GIVEN DATA:
***

Lemma space0_vmx : vmx space0 R0 (tail pool_pages) [].
Proof. apply (uvmcreate_vmx pool R0 (tail pool_pages) pool_inv). simpl. set_solver. Qed.
Lemma space0_empty : empty_table (k_mem space0) R0.
Proof. apply (uvmcreate_empty pool R0 (tail pool_pages) pool_inv). simpl. set_solver. Qed.
Lemma space0_none a b : none_mapped (k_mem space0) R0 a b.
Proof. intros va _. apply empty_pte, space0_empty. Qed.
Lemma space1_val : run_val (uvmalloc R0 0 4099) space0 = Some 4099.
Proof. vm_compute. reflexivity. Qed.
Lemma space1_grown : uvmalloc R0 0 4099 space0 = Ok 4099 space1.
Proof. exact (run_split (uvmalloc R0 0 4099) space0 4099 space1_val). Qed.
Lemma space1_vmx :
  ∃ l, vmx space1 R0 l [] ∧ upd R0 space0 (tail pool_pages) [] space1 l [] (range 0 8192) ∧
    zeroed (k_mem space1) R0 0 8192.
Proof.
  destruct (uvmalloc_grow R0 space0 (tail pool_pages) [] 0 4099 space0_vmx)
    as (r & s' & l' & E & H); [lia|by apply Z.leb_le|apply space0_none|].
  rewrite space1_grown in E. apply Ok_inj in E as [<- <-]. exists l'.
  destruct H as [[_ [HU Hz]]|[? _]]; [|done]. split; [apply HU|]. split; [exact HU|exact Hz].
Qed.
Lemma space1_uspace : uspace (ly_end (k_ly space1)) (k_mem space1) R0.
Proof.
  destruct space1_vmx as (l & Hv & HU & _). split.
  - eapply as_wf_same_but; [apply Hv|by apply (same_but_refl (λ _, False))|done|]. set_solver.
  - intros va v Hva. rewrite (upd_pte_of _ _ _ _ _ _ _ _ _ HU).
    + by rewrite (empty_pte _ _ _ space0_empty).
    + rewrite range_va_path; [|done..|].
      * intros [_ ?]. assert (8192 ≤ TRAPFRAME) by (by apply Z.leb_le). lia.
      * assert (0 ≤ TRAPFRAME) by (by apply Z.leb_le). lia.
Qed.
Lemma below_end_kernel s root a n :
  as_wf (ly_end (k_ly s)) (k_mem s) root [] → a + n ≤ ly_end (k_ly s) →
  kernel_range (k_mem s) root a n.
Proof.
  intros Hw Hn x q Hx Ho [Hq _]. destruct (owns_ok _ _ _ _ _ Hw Ho) as [(_ & ? & _) _]. lia.
Qed.
(** A buffer that is not on the list is put at its front. *)
Lemma link_front_Ok b l s :
  ring (nxf s) (pvf s) HEAD l → b ∉ HEAD :: l →
  (∀ i, i ∈ HEAD :: b :: l → (i < length (k_bufs s))%nat) →
  ∃ s', link_front b s = Ok () s' ∧ ring (nxf s') (pvf s') HEAD (b :: l) ∧ same_bufs s s'.
Proof.
  intros HR Hb Hlt. set (n := nxf s HEAD).
  set (s2 := upd_buf b (set_b_prev HEAD) (upd_buf b (set_b_next n) s)).
  assert (length (k_bufs s2) = length (k_bufs s)) as L2 by (unfold s2; by rewrite !length_upd_buf).
  assert (∀ i, (i < length (k_bufs s))%nat →
    nxf s2 i = fupd (nxf s) b n i ∧ pvf s2 i = fupd (pvf s) b HEAD i) as Hs2.
  { intros i Hi. unfold s2. rewrite nxf_set_prev, pvf_set_prev by (rewrite length_upd_buf; lia).
    unfold fupd at 2. rewrite nxf_set_next, pvf_set_next by lia. done. }
  set (s4 := upd_buf HEAD (set_b_next b) (upd_buf n (set_b_prev b) s2)).
  assert (∀ i, (i < length (k_bufs s))%nat →
    nxf s4 i = fupd (fupd (nxf s) b n) HEAD b i ∧ pvf s4 i = fupd (fupd (pvf s) b HEAD) n b i) as Hs4.
  { intros i Hi. unfold s4. rewrite nxf_set_next, pvf_set_next by (rewrite length_upd_buf; lia).
    unfold fupd at 1. rewrite nxf_set_prev, pvf_set_prev by lia.
    destruct (Hs2 i Hi) as [-> E]. unfold fupd at 4. rewrite E. done. }
  exists s4. split; [|split].
  - unfold link_front, set_prev, set_next. msteps. change (next_of s HEAD) with n. fold s2.
    assert (next_of s2 HEAD = n) as ->; [|done].
    change (nxf s2 HEAD = n). destruct (Hs2 HEAD) as [-> _]; [apply Hlt; set_solver|].
    unfold fupd. rewrite decide_False; [done|]. intros <-. set_solver.
  - eapply ring_ext; [|apply (ring_link _ _ _ b _ HR Hb)].
    intros i Hi. apply Hs4, Hlt. set_solver.
  - unfold s4, s2. repeat (eapply same_bufs_trans; [|apply same_bufs_ptr; done]). apply same_bufs_refl.
Qed.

***

PROBLEM STATEMENT: Output must consist only of the listing's lines from the first through the line with "(range 0 8192) ∧", reproduced word for word.

TASK RESPONSE:
Lemma space0_vmx : vmx space0 R0 (tail pool_pages) [].
Proof. apply (uvmcreate_vmx pool R0 (tail pool_pages) pool_inv). simpl. set_solver. Qed.
Lemma space0_empty : empty_table (k_mem space0) R0.
Proof. apply (uvmcreate_empty pool R0 (tail pool_pages) pool_inv). simpl. set_solver. Qed.
Lemma space0_none a b : none_mapped (k_mem space0) R0 a b.
Proof. intros va _. apply empty_pte, space0_empty. Qed.
Lemma space1_val : run_val (uvmalloc R0 0 4099) space0 = Some 4099.
Proof. vm_compute. reflexivity. Qed.
Lemma space1_grown : uvmalloc R0 0 4099 space0 = Ok 4099 space1.
Proof. exact (run_split (uvmalloc R0 0 4099) space0 4099 space1_val). Qed.
Lemma space1_vmx :
  ∃ l, vmx space1 R0 l [] ∧ upd R0 space0 (tail pool_pages) [] space1 l [] (range 0 8192) ∧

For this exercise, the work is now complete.